SCD Type 2 avec Delta MERGE
Historisation à double action : clôturer la version courante et insérer la nouvelle, via l'astuce du mergeKey NULL pour les lignes changées.
Cas d'usage
Dimension client historisée : conserver chaque version avec ses dates de validité.
Prérequis
PySpark 3.x, delta-spark
Python
from pyspark.sql import functions as F
from delta.tables import DeltaTable
# 1 ligne "update" (clôture) + 1 ligne "insert" (nouvelle version)
staged = (
updates.selectExpr("customer_id AS mergeKey", "*")
.unionByName(
updates.join(current_open, "customer_id", "left_semi")
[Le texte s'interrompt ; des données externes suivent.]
(** * Workflow tracker: the task store and its operations

    A shallow embedding of [scripts/workflow_cli.py] (module [Cli]) and
    [app.py] (module [App]): two front ends over one CSV file of tasks.

    Python values are modelled as follows.
    - [str] is [string]; a character is read as a code point below 256.
    - [int] is [Z].
    - a task (a [dict] with the ten keys of [FIELDNAMES]) is the record
      [Task].
    - functions that touch the data file, the clock or the terminal run in
      the monad [M] over a [World]; an exception is an [outcome]. *)

From Stdlib Require Import List String Ascii ZArith NArith Lia Bool Arith.
From Stdlib Require Import DecimalString DecimalPos.
Import ListNotations.

Local Open Scope string_scope.
Local Open Scope Z_scope.

(* ================================================================== *)
(** ** Python strings *)

Module PyStr.

Definition ord (c : ascii) : Z := Z.of_N (N_of_ascii c).

(** The characters [0] to [9]. *)
Definition is_decimal (c : ascii) : bool :=
  (48 <=? ord c) && (ord c <=? 57).

Definition digit_value (c : ascii) : Z := ord c - 48.

(** [str.isdigit] on one character: the decimal digits and the
    superscript digits U+00B2, U+00B3 and U+00B9. *)
Definition isdigit_char (c : ascii) : bool :=
  is_decimal c || (ord c =? 178) || (ord c =? 179) || (ord c =? 185).

Fixpoint all_chars (p : ascii -> bool) (s : string) : bool :=
  match s with
  | EmptyString => true
  | String c s' => p c && all_chars p s'
  end.

(** [s.isdigit()]: every character is a digit and there is at least one. *)
Definition isdigit (s : string) : bool :=
  match s with
  | EmptyString => false
  | _ => all_chars isdigit_char s
  end.

(** [str.isspace] on one character. *)
Definition isspace_char (c : ascii) : bool :=
  ((9 <=? ord c) && (ord c <=? 13))
  || ((28 <=? ord c) && (ord c <=? 32))
  || (ord c =? 133) || (ord c =? 160).

Fixpoint lstrip_by (p : ascii -> bool) (s : string) : string :=
  match s with
  | EmptyString => EmptyString
  | String c s' => if p c then lstrip_by p s' else s
  end.

Fixpoint rstrip_by (p : ascii -> bool) (s : string) : string :=
  match s with
  | EmptyString => EmptyString
  | String c s' =>
      match rstrip_by p s' with
      | EmptyString => if p c then EmptyString else String c EmptyString
      | r => String c r
      end
  end.

(** [s.strip()] *)
Definition strip (s : string) : string :=
  rstrip_by isspace_char (lstrip_by isspace_char s).

(** Truth value of a string: [not s] holds for the empty string only. *)
Definition truthy (s : string) : bool :=
  match s with EmptyString => false | _ => true end.

(** [x or ""] for an optional string [x]. *)
Definition or_empty (x : option string) : string :=
  match x with
  | Some s => s
  | None => ""
  end.

(** [a or b] on strings. *)
Definition str_or (a b : string) : string := if truthy a then a else b.

(** [str(n)] *)
Definition str_of_int (n : Z) : string := NilZero.string_of_int (Z.to_int n).

(** The blanks [int()] skips around a literal. *)
Definition int_space (c : ascii) : bool :=
  ((9 <=? ord c) && (ord c <=? 13))
  || (ord c =? 32) || (ord c =? 133) || (ord c =? 160).

(** Digits of an [int()] literal: decimal digits, single underscores
    between them. *)
Fixpoint int_digits (s : string) (acc : Z) (after_digit : bool) : option Z :=
  match s with
  | EmptyString => if after_digit then Some acc else None
  | String c s' =>
      if is_decimal c then int_digits s' (10 * acc + digit_value c) true
      else if Ascii.eqb c "_" then
             if after_digit then int_digits s' acc false else None
      else None
  end.

(** [int(s)]; [None] is [ValueError]. *)
Definition py_int (s : string) : option Z :=
  match rstrip_by int_space (lstrip_by int_space s) with
  | String "+" body => int_digits body 0 false
  | String "-" body => option_map Z.opp (int_digits body 0 false)
  | body => int_digits body 0 false
  end.

Fixpoint repeat_char (c : ascii) (n : nat) : string :=
  match n with
  | O => EmptyString
  | S n' => String c (repeat_char c n')
  end.

(** [format(s, ">w")] and [format(s, "<w")]: pad with blanks, never cut. *)
Definition rjust (w : nat) (s : string) : string :=
  repeat_char " " (w - String.length s) ++ s.

Definition ljust (w : nat) (s : string) : string :=
  s ++ repeat_char " " (w - String.length s).

(** [format(n, "0wd")] for [n >= 0]. *)
Definition zero_pad (w : nat) (n : Z) : string :=
  let s := str_of_int n in
  repeat_char "0" (w - String.length s) ++ s.

End PyStr.

(* ================================================================== *)
(** ** Exceptions and results *)

Inductive exn : Type :=
| ValueError (msg : string)
| CsvError (msg : string).

Inductive result (A : Type) : Type :=
| Ok (a : A)
| Err (e : exn).
Arguments Ok {A} a.
Arguments Err {A} e.

Definition rbind {A B} (r : result A) (k : A -> result B) : result B :=
  match r with
  | Ok a => k a
  | Err e => Err e
  end.

Fixpoint rmapM {A B} (f : A -> result B) (l : list A) : result (list B) :=
  match l with
  | [] => Ok []
  | x :: l' =>
      rbind (f x) (fun y => rbind (rmapM f l') (fun ys => Ok (y :: ys)))
  end.

(* ================================================================== *)
(** ** Dates and [strptime] *)

Module Date.
Import PyStr.

(** [datetime.date]: always a calendar date, see [make]. *)
Record date : Type := mkdate { year : Z; month : Z; day : Z }.

Definition is_leap (y : Z) : bool :=
  (y mod 4 =? 0) && (negb (y mod 100 =? 0) || (y mod 400 =? 0)).

Definition days_in_month (y m : Z) : Z :=
  if m =? 2 then (if is_leap y then 29 else 28)
  else if (m =? 4) || (m =? 6) || (m =? 9) || (m =? 11) then 30
  else 31.

Definition valid (y m d : Z) : bool :=
  (1 <=? y) && (y <=? 9999) && (1 <=? m) && (m <=? 12)
  && (1 <=? d) && (d <=? days_in_month y m).

(** [datetime.date(y, m, d)] *)
Definition make (y m d : Z) : result date :=
  if valid y m d then Ok (mkdate y m d)
  else Err (ValueError "date value out of range").

Definition eqb (a b : date) : bool :=
  (year a =? year b) && (month a =? month b) && (day a =? day b).

Definition ltb (a b : date) : bool :=
  (year a <? year b)
  || ((year a =? year b)
      && ((month a <? month b)
          || ((month a =? month b) && (day a <? day b)))).

Definition leb (a b : date) : bool := ltb a b || eqb a b.

(** [d.isoformat()] *)
Definition isoformat (d : date) : string :=
  zero_pad 4 (year d) ++ "-" ++ zero_pad 2 (month d) ++ "-"
  ++ zero_pad 2 (day d).

(** The fragment of regular expressions that [_strptime] builds for the
    format [%Y-%m-%d]. *)
Inductive regex : Type :=
| Lit (c : ascii)
| Cls (p : ascii -> bool)
| Cat (r1 r2 : regex)
| Alt (r1 r2 : regex)
| Group (name : string) (r : regex).

(** One way of matching a prefix: the text matched, the groups set, and
    what is left of the input. *)
Record found : Type :=
  mkfound { matched : string; groups : list (string * string); rest : string }.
.selectExpr("NULL AS mergeKey", "*"),
allowMissingColumns=True)
)
(
DeltaTable.forName(spark, "dim.customers").alias("t")
.merge(staged.alias("s"), "t.customer_id = s.mergeKey AND t.is_current = true")
.whenMatchedUpdate(
condition="t.hash_diff <> s.hash_diff",
set={"is_current": "false", "end_date": "s.effective_date"})
.whenNotMatchedInsert(values={
"customer_id": "s.customer_id", "hash_diff": "s.hash_diff",
"start_date": "s.effective_date", "end_date": "NULL",
"is_current": "true"})
.execute()
)Résultat
>>> spark.table("dim.customers").filter("customer_id = 'C-10042'").show()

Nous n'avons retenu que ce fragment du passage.